▶ _INSTRUCTIONS FOR THE TASK_:
Please restate, exactly as written, the lines running from the beginning of the material through the line that has "attr_w <> W16 ->" in it.

────

(** [tb_set_output_mode] accepts exactly the modes the build documents; it
    then forgets the current attributes, so that the next use of the clear
    attributes is sent again in the new mode.  Other modes are refused and change
    nothing. *)
Theorem output_mode_accepts `{config} mode w :
  initialized (G w) = true -> mode <> TB_OUTPUT_CURRENT ->
  (1 <= mode <= 4 \/ mode = 5 /\ attr_w <> W16 ->
     exists w', tb_set_output_mode mode w = (Ret TB_OK, w') /\ output_mode (G w') = mode /\
       last_fg (G w') <> g_fg (G w') /\ last_bg (G w') <> g_bg (G w') /\
       back (G w') = back (G w) /\ front (G w') = front (G w) /\ T w' = T w) /\
  (~ (1 <= mode <= 4 \/ mode = 5 /\ attr_w <> W16) -> tb_set_output_mode mode w = (Ret TB_ERR, w)).
Proof.
  intros Hi Hm. unfold tb_set_output_mode. rewrite is_init by done.
  rewrite (proj2 (Z.eqb_neq mode _)) by done.
  set (ok := _ || _ || _ || _ || _).
  assert (ok = true <-> 1 <= mode <= 4 \/ mode = 5 /\ attr_w <> W16) as Hok.
  { subst ok. rewrite !orb_true_iff, andb_true_iff, !Z.eqb_eq. unfold wide_attr.
    unfold TB_OUTPUT_NORMAL, TB_OUTPUT_256, TB_OUTPUT_216, TB_OUTPUT_GRAYSCALE, TB_OUTPUT_TRUECOLOR.
    destruct attr_w; intuition (try discriminate; lia). }
  rewrite <- Hok. split.
  - intros ->. eexists. split; [reflexivity|]. cbn. split; [done|]. split; [apply attr_not_ne|].
    split; [apply attr_not_ne|]. done.
  - intros Hn. apply not_true_iff_false in Hn. by rewrite Hn.
Qed.

Lemma output_mode_accepts_witness :
  @tb_set_output_mode default_config 5 demo_screen = (Ret TB_ERR, demo_screen).
Proof.
  apply (@output_mode_accepts default_config 5 demo_screen).
  - reflexivity.
  - discriminate.
  - intros [[_ H]|[_ H]]; [apply H; reflexivity|apply H; reflexivity].
Defined.

(** After a change of size the buffers have the new size, at least one by
    one; the back buffer keeps what its common area shows, the front buffer is
    blank like the cleared terminal, and nothing is left unsent. *)
Theorem resize_cellbufs_correct `{config} C w :
  cb_wf (back (G w)) -> cb_wf (front (G w)) -> small (back (G w)) -> small (front (G w)) ->
  1 <= cb_width (back (G w)) -> 1 <= cb_height (back (G w)) ->
  1 <= cb_width (front (G w)) -> 1 <= cb_height (front (G w)) ->
  is_int (Z.max 1 (g_width (G w)) * Z.max 1 (g_height (G w))) ->
  caps (G w) = C -> caps_full C -> room w (clear_cost C) -> s_write (T w) = [] ->
  exists w', resize_cellbufs w = (Ret TB_OK, w') /\ resized w w' /\ bb_bytes (g_out (G w')) = [].
Proof.
  intros. destruct (resize_cellbufs_spec C w) as (w' & E & Hr & Hb & _); try done. by exists w'.
Qed.

Lemma resize_cellbufs_correct_witness :
  let w := set_G (set_g_width 3 (set_g_height 2 (G demo_screen))) demo_screen in
  exists w', @resize_cellbufs default_config w = (Ret TB_OK, w') /\ @resized default_config w w' /\
    bb_bytes (g_out (G w')) = [].
Proof.
  intros w. apply (@resize_cellbufs_correct default_config (Some <$> xterm_caps) w).
  - exact demo_back_wf.
  - exact (p_front _ _ _ _ demo_presentable).
  - intros l [= <-]. repeat (apply Forall_cons; split; [vm_compute; discriminate|]). constructor.
  - intros l [= <-]. repeat (apply Forall_cons; split; [vm_compute; discriminate|]). constructor.
  - vm_compute. discriminate.
  - vm_compute. discriminate.
  - vm_compute. discriminate.
  - vm_compute. discriminate.
  - split; vm_compute; discriminate.
  - reflexivity.
  - exact xterm_caps_ok.
  - split; [exact wf_zero|]. split; [reflexivity|]. vm_compute. discriminate.
  - reflexivity.
Defined.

────

▶ _ANSWER TO THE EXERCISE_:
(** [tb_set_output_mode] accepts exactly the modes the build documents; it
    then forgets the current attributes, so that the next use of the clear
    attributes is sent again in the new mode.  Other modes are refused and change
    nothing. *)
Theorem output_mode_accepts `{config} mode w :
  initialized (G w) = true -> mode <> TB_OUTPUT_CURRENT ->
  (1 <= mode <= 4 \/ mode = 5 /\ attr_w <> W16 ->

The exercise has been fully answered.